• _What to produce_: As soon as the line containing "- [Telemetry]: [node/src/logging.rs], the" appears in the material below, start returning lines exactly, and end with the line containing "- [Config]: the".
....................
(* ===== verification/Prelude.v ===== *)
(** * NOVA protocol: a verification development

    The repository is a payment chain in Rust: a library crate [protocol/]
    (transactions, blocks, an account state tree, a mempool, consensus, block
    production, synchronization, gossip, a payment protocol between devices, wallets,
    credit lines, identities, key recovery, zero-knowledge proofs of funds), a node
    binary [node/], contracts [contracts/] and client code.  This development models
    the Rust code as executable functions and proves what makes it correct.

    ** The system and the files

    A transaction is built, signed and verified; verified transactions wait in the
    mempool; the validator whose turn it is takes the best of them, executes them on
    the state tree, and assembles a signed block; votes of a quorum finalize it; the
    block is stored, its transactions leave the mempool, and other nodes replay it.

    - [Prelude]: outcomes of Rust code ([res], with [Panic]), methods on [&mut self]
      ([M]), 64-bit arithmetic, sums, tactics, generic lemmas.
    - [Bytes]: byte strings, integer encodings, hexadecimal text.
    - [Crypto]: the class [Crypto] of primitives (BLAKE3, SHA-256, Ed25519, bech32)
      with the documented behaviour the code relies on, and the functions of
      [crypto/hash.rs], [crypto/keys.rs] and [identity/nova_id.rs] above it.  A hash
      is a function into 32 bytes, so collisions exist; a statement about binding names
      the finite list [ms] of messages that the code hashes in it and says "or
      [collision ms]": the search [find_collision] finds two different ones with the same
      digest in that list.
    - [Transaction]: [transaction/types.rs], [builder.rs], [signing.rs],
      [verification.rs].
    - [Block]: [storage/block.rs], headers, hashes, the Merkle root.
    - [Sled]: the key-value store under [StateTree] and [NovaDB]: the class [Sled] of
      its operations, its laws, and an instance on finite maps.
    - [StateTree], [StateTreeBits], [StateTreeSpec], [StateTreeProofs]:
      [storage/state.rs], the sparse Merkle tree of depth 256 stored node by node.
      The specification is a finite map from keys to accounts and a recursive root;
      [tree_inv] says that a store represents a map.
    - [StateTransfer]: [apply_transfer] of [storage/state.rs] against a transfer on
      the finite map.  [StateRecovery]: the tree over a store whose writes fail.
    - [Db]: [storage/db.rs], five trees of the store and the chain height.
    - [Mempool]: [network/mempool.rs], the table, the ordered fee index and the
      sender counters.  [MempoolConc]: the same calls, one lock acquisition at a time,
      the length of the table shard by shard, in any number of threads.
    - [Consensus]: [network/consensus.rs], validator set, votes, finalization.
      [Agreement]: several engines, honest and faulty validators, votes in circulation.
    - [Producer]: [network/producer.rs] and [network/consensus_loop.rs] on the
      shared state of a node (tree, mempool, database, engine).  [Batch]: a batch of
      transactions from the mempool through one block to the accounts, in any order.
    - [Sync]: [network/sync.rs], the sync plan and the application of blocks.
    - [Credit]: [vault/credit.rs].
    - [Wallet]: [vault/token.rs], [vault/balance.rs], [vault/wallet.rs].
    - [Escrow], [TokenFactory]: [contracts/src/], the credit escrow and its disputes,
      the token factory.
    - [Identity]: the rest of [identity/nova_id.rs], [identity/did.rs].
    - [Receipt]: [transaction/receipt.rs].
    - [Ntp]: [ntp/], handshake, preparation, settlement and receipts of a payment.
    - [Keys]: the rest of [crypto/keys.rs] and [crypto/hash.rs], [crypto/signatures.rs].
    - [Documents]: the JSON forms of DID documents and receipts, the views of
      transactions, blocks and credit lines, error texts of the vault.
    - [Secrecy]: [crypto/encryption.rs], [crypto/pfs.rs].
    - [Gossip]: [network/gossip.rs]; [Flood] is a network of such nodes.  [P2p]: the
      service of the same file in front of libp2p, and the construction of its swarm.
    - [Api]: the handlers of [node/src/api.rs] and the codes of [network/rpc.rs].
    - [Boot]: the wiring of a node in [node/src/main.rs] and its first rounds.
    - [Recovery]: [put_block] of [storage/db.rs] write by write, and the node that is
      started after an interruption.
    - [Startup]: files, directories and keys: [init_node], [load_or_generate_keypair],
      the opening of the database and the URL parser of [node/src/main.rs],
      [node/src/cli.rs], on a model of the file system with faults.
    - [Text]: what people read and what is parsed back: amounts, networks, token
      identifiers and serialized identities.
    - [Http]: the routes of [node/src/api.rs], the JSON-RPC envelopes of both crates, the
      status command.
    - [Events]: the WebSocket stream of [node/src/api.rs], the metrics of
      [node/src/metrics.rs], the loop of a node that does not validate.
    - [Telemetry]: [node/src/logging.rs], the page of [/metrics].
    - [Lifecycle]: [run_node] as a whole over any number of sessions on one machine, the
      banner, and the dispatch of the subcommands in [main].
    - [Replica]: a node that produces and one that follows it by synchronization, under a
      driver written there, since nothing in the repository calls the engine of [Sync].
    - [Node]: [network/node.rs] and [storage/chain.rs].
    - [Config]: the constants of [protocol/src/config.rs] no other file declares.
    - [Prime], [Circuit], [Zkp]: [zkp/], [transaction/confidential.rs],
      [ntp/proof_request.rs]; the scalar field of BN254 with a primality certificate,
      the rank-1 constraints of the balance circuit, prover and verifier.
    - [Demo]: [protocol/examples/demo.rs], the library used from end to end.
    - [Poly], [Gf256], [Shamir]: [identity/recovery.rs]; polynomials over an abstract
      field, the table-driven field with 256 elements, splitting and recovery.

    ** How code becomes definitions

    A method on [&mut self] is a function from the object to an outcome and the
    object after the call, so what was written before an early return stays visible.
    [Ok] and [Err] are Rust's; [Panic] is a failed [expect], [assert!] or index, or
    integer overflow (a build with overflow checks; without them the same inputs wrap
    around).  Integers are [Z] with their bounds written out.  Clocks, random bytes
    and the serialized forms of accounts, transactions and blocks are arguments or
    class members with the round-trip law of the serializer.  Third-party code is a
    class of operations with a class of laws: [Crypto], [SecretKeys], [Base58],
    [X25519], [Aead], [Sled], [Groth16], [Libp2p], [Broadcast], [Prometheus], [Exposition],
    [Filters], [Axum], [JsonText], [JsonDoc], [Shards] and the codecs; every class has an
    instance on which the witnesses run.  A [HashMap] is a [gmap], a [BTreeMap] or
    [BTreeSet] a sorted list.  Where a [HashMap] is listed or serialized, its order is a
    parameter: the bytes of an account depend on the [map_order] of the node, [with_order]
    gives a second node another one, and theorems on two nodes ask for
    [all_order_free] accounts, of at most one commitment each, or conclude for the tree
    of one node alone.  No code under src/ adds a commitment to an account.  Handles on one store are modelled as such where it matters
    ([api_view] in [Boot]).  Locks do not appear, a
    method runs to its end; [MempoolConc] takes the calls of the mempool, which share
    their locks with every other thread, apart at their lock acquisitions.

    ** What the theorems show

    - The state tree is a finite map; its root depends on the accounts alone (and on the
      order of maps, for accounts with two commitments or more) and commits to them;
      proofs it makes verify and verified inclusion proofs are right.
      Exclusion proofs are not bound to the address they are checked for.
    - Transfers simulate transfers on the map, conserve the supply and change no
      third account.  Writes that stop half way spoil no other account and are healed by
      the next complete one; a transfer that stops half way can lose its amount.
    - Signing bytes without NUL in the texts, block hashes and Merkle roots are unambiguous
      (up to collisions among the messages hashed); built and signed transactions and new blocks pass verification,
      and verification accepts exactly what its rules say.  Acceptance does not expire,
      and what the signature leaves out anybody can change.
    - The mempool's three indices agree in every reachable state, limits hold, every
      outcome of [add] is described, selection is the best choice by fee density.
      Threads that add concurrently keep table and index together under every schedule;
      counters and duplicates can race, and the capacity is exceeded.
    - Proposers rotate fairly; a quorum of honest votes finalizes; with at most a third of
      the validators faulty all nodes whose decided blocks carry their own hash decide the
      same block hashes.  The hash field of a block is not checked, so one validator can
      replace its contents.
    - Block production is sound, and a produced block is accepted by every peer with
      the same accounts, which ends with the same root (accounts of at most one
      commitment, whatever the order of maps); application of blocks accepts
      exactly the linked, well-formed, replayable chains.  Failed rounds and rejected
      blocks leave executed transactions behind.  A batch whose senders can pay goes from
      the pool into one block as a whole, and its order makes no difference.
      A node that follows another converges to its blocks, accounts and root.
    - Stored blocks are found again by height, hash and transaction; the committed chain
      survives interruptions of every write, whose remains stay in the indices.
    - A payment submitted to a validating node reaches the chain and moves the money,
      and does so again each time it is submitted again;
      a developer node started on an empty database grows its chain round after round;
      a restarted validator commits to the root of no accounts.
    - Every JSON-RPC request gets a well-formed answer that a client of the protocol crate
      reads back from its text, within the limits on the length and the nesting of a body,
      and both interfaces serve the stored chain; paths reach their handlers,
      the status command prints the state of the node, subscribers get their events in
      order.
    - A key is generated once and loaded ever after; an initialized directory is run with
      its identity and genesis block; a validator keeps its key and grows one chain over
      all its sessions.
    - The demonstration runs to its end, and takes no fees.
    - Gossip delivers a message once per hop count and forwards it within its bounds; its
      cache is within capacity after a delivery, not after a broadcast;
      flooding ends on every topology; what the
      service publishes is decoded as it was, each kind on its topic.
    - The payment protocol: handshake, transaction, validation and receipt succeed
      together; a settlement is decided once; both ends of a key exchange can read each
      other.
    - Credit lines, escrows and disputes follow their life cycles within their limits;
      the books of wallets and of the token factory are the sums of their histories; the
      factory asks for a signature and checks none.
    - The balance circuit is satisfied exactly when the balance covers the amount, and the
      satisfying assignments are exactly those that open the commitment with a balance
      that exceeds the amount by the number their bits spell; since the
      commitment does not bind, proofs of funds can be forged.  Verifiers and parameters
      survive their byte forms, which ignore what follows them.
    - Identifiers, keys and documents survive their textual forms; hashing to the field
      is biased.
    - The constants agree with each other and with the defaults of the components.
    - Any threshold of shares recovers a secret, fewer say nothing about it; table
      multiplication is the multiplication of the field.

    ** Fuel and bounds

    The tree is walked over its fixed depth of 256 levels.  [merkle_loop] halves a
    list and is given its length as fuel.  [plan_loop] is given one unit per missing
    height, enough for every positive batch size; with batch size zero no fuel is
    enough, which is proved.  All other recursion is structural.

    ** Not modelled

    Sockets and signals (what they do in a session is an argument of it); the texts of
    JSON and Prometheus (serde, prometheus); path matching of axum and the broadcast channel
    of tokio (parameters with laws); the internals of BLAKE3, SHA-256, Ed25519, X25519,
    AES-GCM, Groth16, sled and libp2p (parameters with laws); the parsing of the command
    line (clap) and the records that are logged; two displays computed in floating point;
    getters that return a field; interleavings inside methods other than those of the
    mempool; the loop that would drive the swarm, which the repository does not have, and
    with it votes and blocks exchanged between nodes; clients in other languages. *)

From stdpp Require Export base tactics list gmap strings sorting fin_maps.
From Stdlib Require Export ZArith Lia.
....................
• _Reply to the task_:
    - [Telemetry]: [node/src/logging.rs], the page of [/metrics].
    - [Lifecycle]: [run_node] as a whole over any number of sessions on one machine, the
      banner, and the dispatch of the subcommands in [main].
    - [Replica]: a node that produces and one that follows it by synchronization, under a
      driver written there, since nothing in the repository calls the engine of [Sync].
    - [Node]: [network/node.rs] and [storage/chain.rs].
    - [Config]: the constants of [protocol/src/config.rs] no other file declares.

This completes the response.